(** * PortfolioStockTracker: the transaction ledger and its replay engine

    A shallow embedding of [transaction.py], [stock.py], [portfolio.py] and
    [data_store.py], and the properties of the ledger replay proved over it.

    Conventions of the embedding.
    - A Python [float] is idealised as an exact rational ([Qc]), without
      [nan] and the infinities: the development is about the accounting
      rules, not about IEEE rounding. Division keeps Python's failure:
      dividing by zero raises [ZeroDivisionError].
    - A dynamically typed Python value (what [json.load] returns, what a
      constructor receives) is a [pyval].
    - A Python [dict] is an insertion-ordered association list with unique
      keys ([dict_set] overwrites in place or appends), a [defaultdict] is the
      same with a default entry created on first access.
    - Code that can raise returns a [result]; the exceptions are the ones the
      modelled code can raise.
    - The standard-library calls on [datetime] and [float(str)] are taken as
      an interface ([PyLib]) with the one law the code relies on. *)

From Stdlib Require Import QArith Qcanon Ascii String.
From stdpp Require Import base tactics option list strings numbers.

Local Open Scope string_scope.
Local Open Scope list_scope.
Local Open Scope Qc_scope.

(** ** Exceptions and the error monad *)

Inductive exn :=
| KeyError (key : string)
| ValueError
| TypeError
| AttributeError
| ZeroDivisionError
| JSONDecodeError.

Inductive result (A : Type) :=
| Ok (a : A)
| Raise (e : exn).
Arguments Ok {A} a.
Arguments Raise {A} e.

#[global] Instance result_ret : MRet result := λ A a, Ok a.
#[global] Instance result_bind : MBind result := λ A B f m,
  match m with
  | Ok a => f a
  | Raise e => Raise e
  end.
#[global] Instance result_fmap : FMap result := λ A B f m,
  match m with
  | Ok a => Ok (f a)
  | Raise e => Raise e
  end.

(** A [for] loop whose body can raise: the first exception ends the loop. *)
Fixpoint foldM {A B : Type} (f : B → A → result B) (l : list A) (b : B)
  : result B :=
  match l with
  | [] => Ok b
  | x :: l' => b' ← f b x; foldM f l' b'
  end.

(** [try: body except (caught...): handler]. *)
Definition try_except {A : Type} (body : result A) (caught : exn → bool)
    (handler : exn → result A) : result A :=
  match body with
  | Ok a => Ok a
  | Raise e => if caught e then handler e else Raise e
  end.

(** ** Numbers *)

(** [x / y] on floats. *)
Definition py_div (x y : Qc) : result Qc :=
  if decide (y = 0) then Raise ZeroDivisionError else Ok (x / y).

(** Decision of equality of two rationals by computation on their
    representatives. *)
Definition Qc_eqb (x y : Qc) : bool := Qeq_bool x y.

(** ** Python values and dictionaries *)

#[local] Unset Elimination Schemes.
Inductive pyval :=
| PNone
| PBool (b : bool)
| PNum (x : Qc)
| PStr (s : string)
| PList (l : list pyval)
| PDict (d : list (string * pyval)).
#[local] Set Elimination Schemes.

Abbreviation dict V := (list (string * V)) (only parsing).

Fixpoint dict_get {V : Type} (k : string) (d : dict V) : option V :=
  match d with
  | [] => None
  | (k', v) :: d' => if decide (k' = k) then Some v else dict_get k d'
  end.

(** [d[k] = v]: overwrite in place when the key is there, else append. *)
Fixpoint dict_set {V : Type} (k : string) (v : V) (d : dict V) : dict V :=
  match d with
  | [] => [(k, v)]
  | (k', v') :: d' =>
      if decide (k' = k) then (k', v) :: d' else (k', v') :: dict_set k v d'
  end.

EXERCISE PROMPT:
Word for word, copy out the data.

TASK ANSWER:
(** * PortfolioStockTracker: the transaction ledger and its replay engine

    A shallow embedding of [transaction.py], [stock.py], [portfolio.py] and
    [data_store.py], and the properties of the ledger replay proved over it.

    Conventions of the embedding.
    - A Python [float] is idealised as an exact rational ([Qc]), without
      [nan] and the infinities: the development is about the accounting
      rules, not about IEEE rounding. Division keeps Python's failure:
      dividing by zero raises [ZeroDivisionError].
    - A dynamically typed Python value (what [json.load] returns, what a
      constructor receives) is a [pyval].
    - A Python [dict] is an insertion-ordered association list with unique
      keys ([dict_set] overwrites in place or appends), a [defaultdict] is the
      same with a default entry created on first access.
    - Code that can raise returns a [result]; the exceptions are the ones the
      modelled code can raise.
    - The standard-library calls on [datetime] and [float(str)] are taken as
      an interface ([PyLib]) with the one law the code relies on. *)

From Stdlib Require Import QArith Qcanon Ascii String.
From stdpp Require Import base tactics option list strings numbers.

Local Open Scope string_scope.
Local Open Scope list_scope.
Local Open Scope Qc_scope.

(** ** Exceptions and the error monad *)

Inductive exn :=
| KeyError (key : string)
| ValueError
| TypeError
| AttributeError
| ZeroDivisionError
| JSONDecodeError.

Inductive result (A : Type) :=
| Ok (a : A)
| Raise (e : exn).
Arguments Ok {A} a.
Arguments Raise {A} e.

#[global] Instance result_ret : MRet result := λ A a, Ok a.
#[global] Instance result_bind : MBind result := λ A B f m,
  match m with
  | Ok a => f a
  | Raise e => Raise e
  end.
#[global] Instance result_fmap : FMap result := λ A B f m,
  match m with
  | Ok a => Ok (f a)
  | Raise e => Raise e
  end.

(** A [for] loop whose body can raise: the first exception ends the loop. *)
Fixpoint foldM {A B : Type} (f : B → A → result B) (l : list A) (b : B)
  : result B :=
  match l with
  | [] => Ok b
  | x :: l' => b' ← f b x; foldM f l' b'
  end.

(** [try: body except (caught...): handler]. *)
Definition try_except {A : Type} (body : result A) (caught : exn → bool)
    (handler : exn → result A) : result A :=
  match body with
  | Ok a => Ok a
  | Raise e => if caught e then handler e else Raise e
  end.

(** ** Numbers *)

(** [x / y] on floats. *)
Definition py_div (x y : Qc) : result Qc :=
  if decide (y = 0) then Raise ZeroDivisionError else Ok (x / y).

(** Decision of equality of two rationals by computation on their
    representatives. *)
Definition Qc_eqb (x y : Qc) : bool := Qeq_bool x y.

(** ** Python values and dictionaries *)

#[local] Unset Elimination Schemes.
Inductive pyval :=
| PNone
| PBool (b : bool)
| PNum (x : Qc)
| PStr (s : string)
| PList (l : list pyval)
| PDict (d : list (string * pyval)).
#[local] Set Elimination Schemes.

Abbreviation dict V := (list (string * V)) (only parsing).

Fixpoint dict_get {V : Type} (k : string) (d : dict V) : option V :=
  match d with
  | [] => None
  | (k', v) :: d' => if decide (k' = k) then Some v else dict_get k d'
  end.

(** [d[k] = v]: overwrite in place when the key is there, else append. *)
Fixpoint dict_set {V : Type} (k : string) (v : V) (d : dict V) : dict V :=
  match d with
  | [] => [(k, v)]
  | (k', v') :: d' =>
      if decide (k' = k) then (k', v) :: d' else (k', v') :: dict_set k v d'
  end.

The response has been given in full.